## Exercise
Using the records below, give again exactly the lines from the line that contains "Record regions_ok (c" through the line that contains "destruct (SnapshotArena.valid a)", both ends included, and only those.

Working data below:

(* ===== verification/ContextLaws.v ===== *)
(** * Forks and exits: the lemmas

    The bytes a snapshot holds, what allocating and releasing one does to the
    arena and to the other snapshots, and what a switch does to the
    descriptors. *)

From S2P Require Import Prelude ByteQueue Base Filesystem Signal Pipe Pty Process SnapshotArena Ethernet Timing Interface Socket Tcp Stack.
From S2P Require Import Abi Memory PseudoFs Descriptor DescriptorLaws Path FileCalls DescriptorCounts Context.
Local Open Scope Z_scope.

Module ContextLaws.
Import Memory Context.

(** ** Copies *)

Lemma copy_at to from size m a : 0 <= size ->
  copy to from size m a = if decide (to <= a < to + size) then m (from + (a - to)) else m a.
Proof.
  intros Hs. unfold copy, store. rewrite -> length_load. rewrite -> Z2Nat.id by done.
  case_decide; [|done]. unfold load. apply list_lookup_total_correct.
  rewrite -> Fs.lookup_bytes_at by lia. do 2 f_equal. lia.
Qed.

(** The regions of a context and the place of its snapshot. *)
Definition in_region (c : Context) (a : Z) : Prop :=
  mutable_begin c <= a < mutable_begin c + mutable_size c \/
  mmap_begin c <= a < mmap_begin c + mmap_size c \/
  stack_begin c <= a < stack_begin c + stack_size c.

Definition snapshot_bytes (c : Context) : Z := mutable_size c + mmap_size c + stack_size c.

(** The snapshot of [c] in the memory [m] holds the regions as they were in [m0]. *)
Definition holds (c : Context) (m m0 : Memory) : Prop :=
  let at_ := SnapshotArena.address (snapshot c) in
  (forall i, 0 <= i < mutable_size c -> m (at_ + i) = m0 (mutable_begin c + i)) /\
  (forall i, 0 <= i < mmap_size c -> m (at_ + mutable_size c + i) = m0 (mmap_begin c + i)) /\
  (forall i, 0 <= i < stack_size c -> m (at_ + (mutable_size c + mmap_size c) + i) = m0 (stack_begin c + i)).

(** Sizes are not negative; the regions lie in user memory, the snapshot below. *)
Record placed (c : Context) : Prop := {
  placed_sizes : 0 <= mutable_size c /\ 0 <= mmap_size c /\ 0 <= stack_size c;
  placed_regions : Abi.user_begin <= mutable_begin c /\ Abi.user_begin <= mmap_begin c /\ Abi.user_begin <= stack_begin c;
  placed_snapshot : SnapshotArena.address (snapshot c) + snapshot_bytes c <= Abi.user_begin;
}.

Ltac copies := rewrite -> ?copy_at by lia; repeat (case_decide; try lia); try (f_equal; lia); try done.

Lemma copy_out_holds c m : placed c -> holds c (copy_out c m) m.
Proof.
  intros [(H1 & H2 & H3) (H4 & H5 & H6) H7]. unfold snapshot_bytes in H7. unfold holds, copy_out.
  split_and!; intros i Hi; copies.
Qed.

Lemma copy_out_outside c m a : placed c ->
  ~ (SnapshotArena.address (snapshot c) <= a < SnapshotArena.address (snapshot c) + snapshot_bytes c) ->
  copy_out c m a = m a.
Proof.
  intros [(H1 & H2 & H3) _ _] Ha. unfold snapshot_bytes in Ha. unfold copy_out. copies.
Qed.

Lemma copy_in_region c m m0 a : placed c -> holds c m m0 -> in_region c a -> copy_in c m a = m0 a.
Proof.
  intros [(H1 & H2 & H3) (H4 & H5 & H6) H7] (Ha & Hb & Hc) Hr. unfold snapshot_bytes in H7. unfold copy_in.
  rewrite -> !copy_at by lia.
  destruct (decide (stack_begin c <= a < stack_begin c + stack_size c)) as [Hs|Hs].
  { rewrite -> !decide_False by lia. rewrite -> Hc by lia. f_equal. lia. }
  destruct (decide (mmap_begin c <= a < mmap_begin c + mmap_size c)) as [Hm|Hm].
  { rewrite -> decide_False by lia. rewrite -> Hb by lia. f_equal. lia. }
  destruct Hr as [Hr|[Hr|Hr]]; [|done..]. rewrite -> decide_True by done. rewrite -> Ha by lia. f_equal. lia.
Qed.

Lemma copy_in_outside c m a : placed c -> ~ in_region c a -> copy_in c m a = m a.
Proof. intros [(H1 & H2 & H3) _ _] Ha. unfold in_region in Ha. unfold copy_in. copies. Qed.

Lemma holds_ext c m m' m0 : placed c -> holds c m m0 ->
  (forall a, SnapshotArena.address (snapshot c) <= a < SnapshotArena.address (snapshot c) + snapshot_bytes c -> m' a = m a) ->
  holds c m' m0.
Proof.
  intros [(H1 & H2 & H3) _ _] (Ha & Hb & Hc) He. unfold snapshot_bytes in He. unfold holds.
  split_and!; intros i Hi; rewrite -> He by lia; auto.
Qed.

(** ** The arena and its live snapshots *)

Section kernel.
Context {Q : Type} `{!ByteQueue Q} `{!ByteQueueLaws Q 4096}.
Context {W : Type} {machine : Machine W}.
Context {E : Type} {loader : ImageLoader E}.
Context {linker : LinkerScript}.
Abbreviation Kernel := (Kernel Q W E).

(** The linker's place for the arena, and the arena with its live allocations. *)
Definition linked : Prop := 0 <= fork_snapshot_arena_begin < Abi.user_begin.

Lemma extents_bound : 1 <= arena_extents < 2 ^ 31.
Proof. by unfold arena_extents. Qed.

Record arena_ok (k : Kernel) (live : list SnapshotArena.SnapshotAllocation) : Prop := {
  arena_fresh : snapshot_arena_initialized k = false -> live = [];
  arena_ledger : snapshot_arena_initialized k = true ->
    SnapshotArena.ledger arena_extents (snapshot_arena k) live /\
    SnapshotArena.end_ (snapshot_arena k) <= Abi.user_begin;
}.


(** [k'] differs from [k] in the arena only. *)
Record arena_only (k k' : Kernel) : Prop := {
  arena_only_eq : k' = k <| snapshot_arena := snapshot_arena k' |> <| snapshot_arena_initialized := snapshot_arena_initialized k' |>;
}.

Lemma arena_only_refl k : arena_only k k.
Proof. split. by destruct k. Qed.

(** A block is no part of the live ones. *)
Definition apart (r : SnapshotArena.SnapshotAllocation) (live : list SnapshotArena.SnapshotAllocation) : Prop :=
  forall d a, d ∈ live -> SnapshotArena.hit d a = 1 -> SnapshotArena.hit r a = 0.

Lemma initialize_ok k :
  linked -> arena_ok k [] -> snapshot_arena_initialized k = false ->
  let '(k', ready) := ensure_snapshot_arena k in
  arena_only k k' /\ arena_ok k' [] /\ snapshot_arena_initialized k' = ready.
Proof.
  intros Hl Ha Hi. unfold ensure_snapshot_arena. rw Hi.
  destruct (SnapshotArena.initialize _ _ _ _) as [a st] eqn:Hin.
  assert (arena_only k (k <| snapshot_arena := a |> <| snapshot_arena_initialized := bool_decide (st = SnapshotArena.success) |>)) as Hs by by split.
  case_bool_decide as Hst; [subst st|by repeat split].
  split; [exact Hs|]. split; [|done]. split; [done|]. intros _. cbn.
  destruct (SnapshotArena.initialize_effect arena_extents extents_bound (snapshot_arena k) fork_snapshot_arena_begin Abi.user_begin a ltac:(unfold linked, Abi.user_begin in *; word) ltac:(unfold Abi.user_begin; word) Hin) as (Hinv & Hal & Hex).
  pose proof (SnapshotArena.inv_region _ _ Hinv) as [? ?].
  split.
  - split; [done|by intros r ?%elem_of_nil|by rw Hal|]. intros x. rw Hex. cbn. unfold SnapshotArena.hit. cbn. repeat case_decide; lia.
  - unfold SnapshotArena.initialize in Hin. case_match; [done|]. injection Hin as <-. reflexivity.
Qed.

Lemma ensure_ok k live :
  linked -> arena_ok k live ->
  let '(k', ready) := ensure_snapshot_arena k in
  arena_only k k' /\ arena_ok k' live /\ snapshot_arena_initialized k' = ready.
Proof.
  intros Hl Ha. destruct (snapshot_arena_initialized k) eqn:Hi.
  - unfold ensure_snapshot_arena. rw Hi. split; [apply arena_only_refl|done].
  - pose proof (arena_fresh _ _ Ha Hi) as ->. by apply initialize_ok.
Qed.

(** What [allocate_snapshot] hands out: nothing, or a block below user memory
    that is apart from the live ones. *)
Lemma allocate_snapshot_ok k live n k' r :
  linked -> arena_ok k live -> in_u 32 n -> allocate_snapshot k n = (k', r) ->
  arena_only k k' /\
  match r with
  | Some a =>
      if SnapshotArena.valid a then
        arena_ok k' (a :: live) /\ n <= SnapshotArena.size a /\ apart a live /\
        SnapshotArena.address a + SnapshotArena.size a <= Abi.user_begin
      else arena_ok k' live
  | None => arena_ok k' live
  end.
Proof.
  intros Hl Ha Hn. unfold allocate_snapshot. pose proof (ensure_ok k live Hl Ha) as He.
  destruct (ensure_snapshot_arena k) as [k1 ready]. destruct He as (He & Ha1 & Hi).
  destruct ready; cbn [negb]; [|by intros [= <- <-]].
  destruct (arena_ledger _ _ Ha1 Hi) as [Hled Hend].
  pose proof (SnapshotArena.ledger_step arena_extents extents_bound _ live (SnapshotArena.CAllocate n) Hled Hn) as Hstep.
  pose proof (SnapshotArena.allocate_effect arena_extents extents_bound (snapshot_arena k1) n (SnapshotArena.ledger_inv _ _ _ Hled) Hn) as Heff.
  cbn in Hstep. destruct (SnapshotArena.allocate _ _) as [a al]. cbn in Hstep. intros [= <- <-].
  assert (arena_only k (k1 <| snapshot_arena := a |>)) as Hs.
  { destruct He as [He]. split. rw He. cbn. reflexivity. }
  split; [exact Hs|].
  assert (SnapshotArena.end_ a = SnapshotArena.end_ (snapshot_arena k1)) as Hend'.
  { destruct Heff as [(-> & _)|(_ & _ & _ & _ & He' & _)]; done. }
  destruct (SnapshotArena.valid al) eqn:Hv.
  - destruct Heff as [(_ & -> & _)|(_ & _ & Hinv & _ & _ & Hok & Hsz & _ & Hcov)]; [done|]. split_and!.
    + split; cbn; [by rw Hi|]. intros _. split; [exact Hstep|lia].
    + lia.
    + intros d x Hd Hx. pose proof (SnapshotArena.ledger_cover _ _ _ Hled x) as Hc. pose proof (Hcov x) as Hcx.
      pose proof (SnapshotArena.cover_elem live d x Hd). pose proof (SnapshotArena.cover_nonneg (SnapshotArena.extents a) x).
      pose proof (SnapshotArena.hit_range al x). case_decide; lia.
    + destruct Hok as (_ & _ & Hle & _). lia.
  - split; cbn; [by rw Hi|]. intros _. split; [exact Hstep|lia].
Qed.

Lemma live_valid k live r : arena_ok k live -> r ∈ live -> SnapshotArena.valid r = true.
Proof.
  intros Ha Hr. destruct (snapshot_arena_initialized k) eqn:Hi.
  - destruct (arena_ledger _ _ Ha Hi) as [Hled _]. destruct (SnapshotArena.ledger_ok _ _ _ Hled r Hr) as (? & ? & _).
    pose proof (SnapshotArena.inv_region _ _ (SnapshotArena.ledger_inv _ _ _ Hled)). unfold SnapshotArena.valid.
    apply andb_true_iff. split; apply negb_true_iff, Z.eqb_neq; lia.
  - rw (arena_fresh _ _ Ha Hi) in Hr. by apply elem_of_nil in Hr.
Qed.

Lemma release_snapshot_ok k live c k' c' :
  arena_ok k (snapshot c :: live) -> release_snapshot k c = Returned (k', c') ->
  arena_only k k' /\ arena_ok k' live /\ c' = c <| snapshot := SnapshotArena.no_allocation |>.
Proof.
  intros Ha. unfold release_snapshot.
  rewrite -> (live_valid k _ (snapshot c) Ha ltac:(by left)). cbn [negb].
  destruct (snapshot_arena_initialized k) eqn:Hi; [|by pose proof (arena_fresh _ _ Ha Hi)].
  destruct (arena_ledger _ _ Ha Hi) as [Hled Hend].
  destruct (SnapshotArena.release _ _ _) as [a st] eqn:Hrel.
  destruct (SnapshotArena.ledger_release arena_extents extents_bound _ _ 0 _ a st Hled eq_refl Hrel) as [[-> ->]|[-> Hled']]; [done|].
  intros [= <- <-]. split; [by split|]. split; [|done]. split; cbn; [by rw Hi|]. intros _. split; [exact Hled'|].
  destruct (SnapshotArena.ok_in_u arena_extents _ _ (SnapshotArena.ledger_inv _ _ _ Hled) (SnapshotArena.ledger_ok _ _ _ Hled (snapshot c) ltac:(by left))) as [Hu1 Hu2].
  destruct (SnapshotArena.release_effect arena_extents extents_bound _ _ _ _ (SnapshotArena.ledger_inv _ _ _ Hled) Hu1 Hu2 Hrel) as [(? & _)|[(? & _)|(_ & _ & _ & -> & _)]]; done.
Qed.

Lemma arena_ok_ext k k' live : arena_ok k live ->
  snapshot_arena k' = snapshot_arena k -> snapshot_arena_initialized k' = snapshot_arena_initialized k -> arena_ok k' live.
Proof. intros [H1 H2] Ha Hi. split; rewrite -> ?Ha, Hi; done. Qed.

(** ** Saving a context's regions *)

(** [k'] differs from [k] in the arena and the memory only. *)
Definition arena_memory_only (k k' : Kernel) : Prop :=
  k' = k <| snapshot_arena := snapshot_arena k' |>
         <| snapshot_arena_initialized := snapshot_arena_initialized k' |> <| memory := memory k' |>.

Lemma arena_only_memory k k' : arena_only k k' -> arena_memory_only k k' /\ memory k' = memory k.
Proof. intros [H]. unfold arena_memory_only. rw H. split; reflexivity. Qed.

(** The regions of a context are sized and lie in user memory. *)
Record regions_ok (c : Context) : Prop := {
  regions_sizes : 0 <= mutable_size c /\ 0 <= mmap_size c /\ 0 <= stack_size c;
  regions_user : Abi.user_begin <= mutable_begin c /\ Abi.user_begin <= mmap_begin c /\ Abi.user_begin <= stack_begin c;
}.

(** A saved context: where its snapshot is and what it holds. *)
Record saved_ok (live : list SnapshotArena.SnapshotAllocation) (k k' : Kernel) (c c' : Context) : Prop := {
  saved_context : c' = c <| snapshot := snapshot c' |>;
  saved_placed : placed c';
  saved_room : snapshot_bytes c' <= SnapshotArena.size (snapshot c');
  saved_arena : arena_ok k' (snapshot c' :: live);
  saved_apart : apart (snapshot c') live;
  saved_memory : memory k' = copy_out c' (memory k);
}.

Lemma save_regions_ok k live c k' c' saved :
  linked -> arena_ok k live -> regions_ok c -> save_regions k c = (k', c', saved) ->
  arena_memory_only k k' /\
  if saved then saved_ok live k k' c c' else arena_ok k' live /\ memory k' = memory k.
Proof.
  intros Hl Ha [Hs Hr]. unfold save_regions. destruct (_ <? _) eqn:Ht.
  { intros [= <- <- <-]. split; [apply arena_only_memory, arena_only_refl|done]. }
  destruct (allocate_snapshot _ _) as [k1 r] eqn:Hal.
  destruct (allocate_snapshot_ok k live (mutable_size c + mmap_size c + stack_size c) k1 r Hl Ha ltac:(unfold in_u; lia) Hal) as [Hk Hr1].
  destruct (arena_only_memory _ _ Hk) as [Hk1 Hm].
  destruct r as [a|]; [|intros [= <- <- <-]; done].
  destruct (SnapshotArena.valid a) eqn:Hv; cbn [negb]; [|intros [= <- <- <-]; done].
  destruct Hr1 as (Ha1 & Hsz & Hap & Hend). intros [= <- <- <-]. split.
  - unfold arena_memory_only in *. rw Hk1. reflexivity.
  - split; try done; cbn -[copy_out].
    + split; cbn; [done|done|unfold snapshot_bytes; cbn; lia].
    + by eapply arena_ok_ext.
    + by rw Hm.
Qed.

Lemma with_sizes_regions c :
  inverted c = false -> Abi.user_begin <= mutable_begin c < 2 ^ 32 -> Abi.user_begin <= mmap_begin c < 2 ^ 32 ->
  Abi.user_begin <= stack_begin c < 2 ^ 32 -> in_u 32 (brk c) -> in_u 32 (mmap_cursor c) ->
  regions_ok (with_sizes c) /\ mutable_size (with_sizes c) = brk c - mutable_begin c /\
  mmap_size (with_sizes c) = mmap_cursor c - mmap_begin c /\
  stack_size (with_sizes c) = Abi.user_stack_top - stack_begin c.
Proof.
  unfold inverted, with_sizes. intros [[H1 H7]%orb_false_iff H8]%orb_false_iff H2 H3 H4 H5 H6. cbn.
  unfold Abi.user_stack_top, Abi.user_begin in *. apply Z.ltb_ge in H1, H7, H8.
  assert (Hm : u32 (brk c - mutable_begin c) = brk c - mutable_begin c) by word.
  assert (Hp : u32 (mmap_cursor c - mmap_begin c) = mmap_cursor c - mmap_begin c) by word.
  assert (Hs : u32 (0x81fff000 - stack_begin c) = 0x81fff000 - stack_begin c) by word.
  split; [|done]. split; cbn; rewrite -> ?Hm, ?Hp, ?Hs; unfold Abi.user_begin; lia.
Qed.
End kernel.
End ContextLaws.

End of Working data.

## Expected output
Record regions_ok (c : Context) : Prop := {
  regions_sizes : 0 <= mutable_size c /\ 0 <= mmap_size c /\ 0 <= stack_size c;
  regions_user : Abi.user_begin <= mutable_begin c /\ Abi.user_begin <= mmap_begin c /\ Abi.user_begin <= stack_begin c;
}.

(** A saved context: where its snapshot is and what it holds. *)
Record saved_ok (live : list SnapshotArena.SnapshotAllocation) (k k' : Kernel) (c c' : Context) : Prop := {
  saved_context : c' = c <| snapshot := snapshot c' |>;
  saved_placed : placed c';
  saved_room : snapshot_bytes c' <= SnapshotArena.size (snapshot c');
  saved_arena : arena_ok k' (snapshot c' :: live);
  saved_apart : apart (snapshot c') live;
  saved_memory : memory k' = copy_out c' (memory k);
}.

Lemma save_regions_ok k live c k' c' saved :
  linked -> arena_ok k live -> regions_ok c -> save_regions k c = (k', c', saved) ->
  arena_memory_only k k' /\
  if saved then saved_ok live k k' c c' else arena_ok k' live /\ memory k' = memory k.
Proof.
  intros Hl Ha [Hs Hr]. unfold save_regions. destruct (_ <? _) eqn:Ht.
  { intros [= <- <- <-]. split; [apply arena_only_memory, arena_only_refl|done]. }
  destruct (allocate_snapshot _ _) as [k1 r] eqn:Hal.
  destruct (allocate_snapshot_ok k live (mutable_size c + mmap_size c + stack_size c) k1 r Hl Ha ltac:(unfold in_u; lia) Hal) as [Hk Hr1].
  destruct (arena_only_memory _ _ Hk) as [Hk1 Hm].
  destruct r as [a|]; [|intros [= <- <- <-]; done].
  destruct (SnapshotArena.valid a) eqn:Hv; cbn [negb]; [|intros [= <- <- <-]; done].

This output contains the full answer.